18 thoughts on “Outspoken, spoken out

  1. Kate, my feelings of worry and guilt spread rapidly as I read today’s blog. You fill your children’s lives with amazing literature, and what book did I buy Felix last week? Captain Underpants! May I apologise in advance of that book being started and suggest that maybe Felix should read that one to himself! 🙂

  2. Oh, this is just what I needed on a tired, late Sunday afternoon. You have touched on some favorites, but, I am sorry to say, I have not read (either silently or out loud) Under Milk Wood and now must find it. Tom Jones in high school English Literature many long moons ago. A re-reading soon, but, first I must finish Ballet Shoes.

    1. Ah, a Gum with one ‘m’:-) Do you know I have never read it to Maddie and Felix? Must do that!
      Under Milk Wood needs to be listened to, preferably with Richard Burton in the lead storytelling role, should be on itunes somewhere. I envy you that first listening…

  3. Kate, I’ll be at your house for storytime! It’s absolutely my favorite time of day. Although my boys are getting bigger (8, 11, 14), they still enjoy it when I read to them. In fact, this summer on our way home from holiday, I ready the entire plane ride to the two oldest and knocked out some of their summer required reading. I’m certain to go look for old Mr. Gumm this week.
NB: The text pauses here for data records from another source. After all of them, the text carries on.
Lemma uniq_NoDup {A} `{EqDecision A} (l : list A) : NoDup (uniq l).
Proof. unfold uniq. rewrite reverse_Permutation. apply uniq_go. constructor. Qed.

Lemma elem_of_uniq {A} `{EqDecision A} (l : list A) x : x ∈ uniq l ↔ x ∈ l.
Proof.
  unfold uniq. rewrite reverse_Permutation. rewrite (proj2 (uniq_go l [] ltac:(constructor)) x).
  rewrite elem_of_nil. tauto.
Qed.

Lemma uniq_id {A} `{EqDecision A} (l : list A) : NoDup l → uniq l = l.
Proof.
  intros Hnd. unfold uniq. rewrite <- (reverse_involutive l) at 2. f_equal.
  assert (H : ∀ acc, NoDup (acc ++ l) → fold_left (λ acc x, if bool_decide (x ∈ acc) then acc else x :: acc) l acc = reverse l ++ acc).
  { clear Hnd. induction l as [|x l IH]; intros acc Hnd; cbn [fold_left]; [done|].
    rewrite <- Permutation_middle in Hnd. pose proof (NoDup_cons_1_1 _ _ Hnd) as Hx.
    rewrite bool_decide_eq_false_2 by (intros ?; apply Hx, elem_of_app; by left).
    rewrite IH by done. by rewrite reverse_cons, <- app_assoc. }
  rewrite H by done. by rewrite app_nil_r.
Qed.

(** [Array.prototype.sort] with a comparator: a stable sort. *)
Section Sort.
Context {A : Type} (cmp : A → A → Z).

Fixpoint sort_insert (x : A) (l : list A) : list A :=
  match l with
  | [] => [x]
  | y :: l' => if (cmp x y <? 0)%Z then x :: l else y :: sort_insert x l'
  end.
Definition sort (l : list A) : list A := fold_left (λ acc x, sort_insert x acc) l [].

Lemma sort_insert_perm x l : sort_insert x l ≡ₚ x :: l.
Proof. induction l as [|y l IH]; cbn; [done|]. case_match; [done|]. rewrite IH. apply Permutation_swap. Qed.

Lemma sort_perm l : sort l ≡ₚ l.
Proof.
  unfold sort. assert (H : ∀ acc, fold_left (λ acc x, sort_insert x acc) l acc ≡ₚ acc ++ l).
  { induction l as [|x l IH]; intros acc; cbn [fold_left]; [by rewrite app_nil_r|].
    rewrite IH, sort_insert_perm. cbn [app]. by rewrite <- Permutation_middle. }
  apply (H []).
Qed.

(** With a comparator that orders any two values the result is ascending. *)
Lemma sort_insert_sorted x l : (∀ a b, (cmp a b < 0 ∨ cmp b a ≤ 0)%Z) →
  Sorted (λ a b, (cmp a b ≤ 0)%Z) l → Sorted (λ a b, (cmp a b ≤ 0)%Z) (sort_insert x l).
Proof.
  intros Htot. induction 1 as [|y l Hs IH Hr]; cbn [sort_insert]; [repeat constructor|].
  destruct (Z.ltb_spec (cmp x y) 0); [constructor; [by constructor|constructor; lia]|]. constructor; [done|].
  destruct (Htot x y) as [|Hyx]; [lia|]. destruct Hr as [|z l Hyz]; cbn [sort_insert]; [by constructor|].
  by destruct (cmp x z <? 0)%Z; constructor.
Qed.

Lemma sort_sorted l : (∀ a b, (cmp a b < 0 ∨ cmp b a ≤ 0)%Z) → Sorted (λ a b, (cmp a b ≤ 0)%Z) (sort l).
Proof.
  intros Htot. unfold sort. apply fold_left_inv; [constructor|].
  intros acc x _ Hs. apply sort_insert_sorted; done.
Qed.
End Sort.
  4. Has you ever read the original ‘The Tale of the Land of Green Ginger’?
    I haven’t.
    But it was recommended to me with such glee and enthusiasm that I spent a long while trying to track one down, even though my boys would probably be far too old for it, seven then. “It is no good,” my friend said, “reading the more recently released version; you need to read the original.”
    A review here http://www.dooyoo.co.uk/junior-book/the-land-of-green-ginger-noel-langley/1004909/#rev seems to echo that.

    Your account of “You’re a Bad Man Mr Gumm” imposes the same imperative: this is a book which must be read, aloud, to an appreciative audience.

    How did your lot respond to Mr Majeika
    http://en.wikipedia.org/wiki/Mr_Majeika

    Sometimes this was ‘tea time reading’ (when everyone is a little bit tired and fractious a story at tea time instead of bedtime seemed to work) and we laughed so much… but maybe a little too young for your children… not sure of their ages.

    1. Teatime reading sounds a brilliant idea. May nick that one. Never tried Mr Majeika, Dustin Hoffman put me off, but after answering you I’ll get on to Amazon and order a copy:-) Along with a slightly cheaper copy of The Tale of The Land of Green Ginger….thanks Pseu…

  5. I love Under Milkwood. And you’re right you really need to hear it or speak it, not just read it. It’s extra special to me cos Michael and I saw a production of it in Leeds on our first date. I still remember how uncomfortable the chairs in the theatre were. Somehow we managed to start holding hands early in the second half…

  6. I liked Tom Jones but loved Pamela: running upstairs, running downstairs, fainting at just the right moment. We weren’t supposed to laugh, but my entire novels class, including the professor, had such fun watching Pamela preserve her virtue. I’ve read little of Thomas, but you’ve made Under Milk Wood required reading. And Mr. Gumm. Thank you.

    PS The new visage is striking. I’m moving from envy to covetousness. I want a change.

    1. Pamela is such a treat, I so agree, Kathy. What Fielding didn’t say was so much louder than the words on the page:-) Glad you like the theme. Phil and I are having a battle with an image which is supposed to go next to the little welcome message. We will prevail.